Moments after clocking Bob I spotted Peter Rudge. 
“Is that Bob Dylan?” I asked, unnecessarily.
“Can you introduce me?”
Peter, whose staff I would join in 1977, gave me a wry look, then grinned.   “OK.”
We walked over to where Bob was standing and Peter tapped him on the shoulder, interrupting a conversation he was having with a pretty, dark-haired girl in a scarlet dress.
          “Bob,” said Peter, “this is Chris Charlesworth from Melody Maker.”
          Bob looked at me and squinted. He did not offer a hand to shake.

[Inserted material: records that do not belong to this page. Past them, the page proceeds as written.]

Lemma scrape_wrapper_outcome pid name url (mm : metadata) w :
  exists r w',
    scrape_wrapper (pid, name, url, mm) w = (Ok r, w') /\
    seen_players w'
    = (if existsb (String.eqb pid) (seen_players w)
       then seen_players w else seen_players w ++ [pid]) /\
    match r with
    | Some d =>
        p_id d = pid /\ p_name d = name /\
        existsb (String.eqb pid) (seen_players w) = false /\
        json_dumps w' = json_dumps w ++ [(data_path pid, d)]
    | None => json_dumps w' = json_dumps w
    end.
Proof.
  unfold scrape_wrapper, bind, ret, dump_json.
  destruct (scrape_player_frame pid name url mm w) as [_ [J S]].
  pose proof (scrape_player_some pid name url mm w) as Sm.
  destruct (scrape_player pid name url mm w) as [[[d|]|e] w1];
    cbn [fst snd] in *.
  - destruct (Sm d w1 eq_refl) as [I [N U]].
    eexists. eexists. split; [reflexivity|].
    cbn [seen_players json_dumps]. rewrite J. auto.
  - eexists. eexists. split; [reflexivity|]. auto.
  - eexists. eexists. split; [reflexivity|]. auto.
Qed.

Lemma pool_run_one units : forall schedule s w,
  exists rs s' w',
    pool_run schedule units [s] w = (rs, [s'], w') /\
    (forall p, In p s -> In p s') /\
    exists new,
      json_dumps w' = json_dumps w ++ new /\
      NoDup (map fst new) /\
      forall path d, In (path, d) new ->
        path = data_path (p_id d) /\ ~ In (p_id d) s /\ In (p_id d) s' /\
        exists url mm, In (p_id d, p_name d, url, mm) units.
Proof.
  induction units as [|[[[pid name] url] mm] rest IH]; intros schedule s w.
  - cbn [pool_run]. exists [], s, w. split; [reflexivity|]. split; [auto|].
    exists []. rewrite app_nil_r. split; [reflexivity|].
    split; [constructor|]. intros path d [].
  - cbn [pool_run List.length]. rewrite Nat.mod_1_r. cbn [nth replace_nth].
    destruct (scrape_wrapper_outcome pid name url mm (with_seen w s))
      as [r [w1 [E [Sn Out]]]].
    rewrite E. cbn [seen_players with_seen] in Sn.
    destruct (IH (tl schedule) (seen_players w1)
                 (with_seen w1 (seen_players w)))
      as [rs [s' [w2 [E2 [Mono [new [J [ND P]]]]]]]].
    rewrite E2. cbn [json_dumps with_seen] in J.
    assert (Sub : forall p, In p s -> In p (seen_players w1)).
    { intros p Ip. rewrite Sn. destruct (existsb _ _); [exact Ip|].
      apply in_or_app. now left. }
    assert (Rest : forall path d, In (path, d) new ->
              path = data_path (p_id d) /\ ~ In (p_id d) s /\ In (p_id d) s' /\
              exists url0 mm0,
                In (p_id d, p_name d, url0, mm0) ((pid, name, url, mm) :: rest)).
    { intros path d I. destruct (P path d I) as [F [N [Sd [u [m Iu]]]]].
      split; [exact F|]. split; [intros X; apply N; now apply Sub|].
      split; [exact Sd|]. exists u, m. now right. }
    eexists. exists s', w2. split; [reflexivity|]. split; [auto|].
    destruct r as [d|]; cbn [json_dumps seen_players with_seen] in Out.
    + destruct Out as [Id [Nm [U Jd]]]. rewrite U in Sn.
      exists ((data_path pid, d) :: new). split.
      { rewrite J, Jd, <- app_assoc. reflexivity. }
      split.
      { cbn [map fst]. constructor; [|exact ND].
        intros I. apply in_map_iff in I.
        destruct I as [[path d'] [Ep I]]. cbn [fst] in Ep. subst path.
        destruct (P _ d' I) as [F [N _]].
        apply data_path_inj in F. apply N. rewrite Sn.
        apply in_or_app. right. left. exact F. }
      intros path d' [X|I]; [|now apply Rest].
      inversion X; subst path d'. rewrite Id.
      split; [reflexivity|]. split.
      { intros X'. apply existsb_eqb_In in X'. cbn [seen_players with_seen] in U.
        congruence. }
      split.
      { apply Mono. rewrite Sn. apply in_or_app. right. now left. }
      exists url, mm. left. now rewrite Nm.
    + exists new. split; [now rewrite J, Out|]. split; [exact ND|exact Rest].
Qed.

I was pretty sure he was drunk.
          Melody Maker,” he slurred. “How’s Max Jones?”
          “Max is fine,” I replied. “I’ll tell him you asked after him.”
          “You do that,” said Dylan. Then he turned away and resumed the conversation he was having before I intruded.
          Come to think of it I’d have preferred to talk to the pretty girl in the scarlet dress too.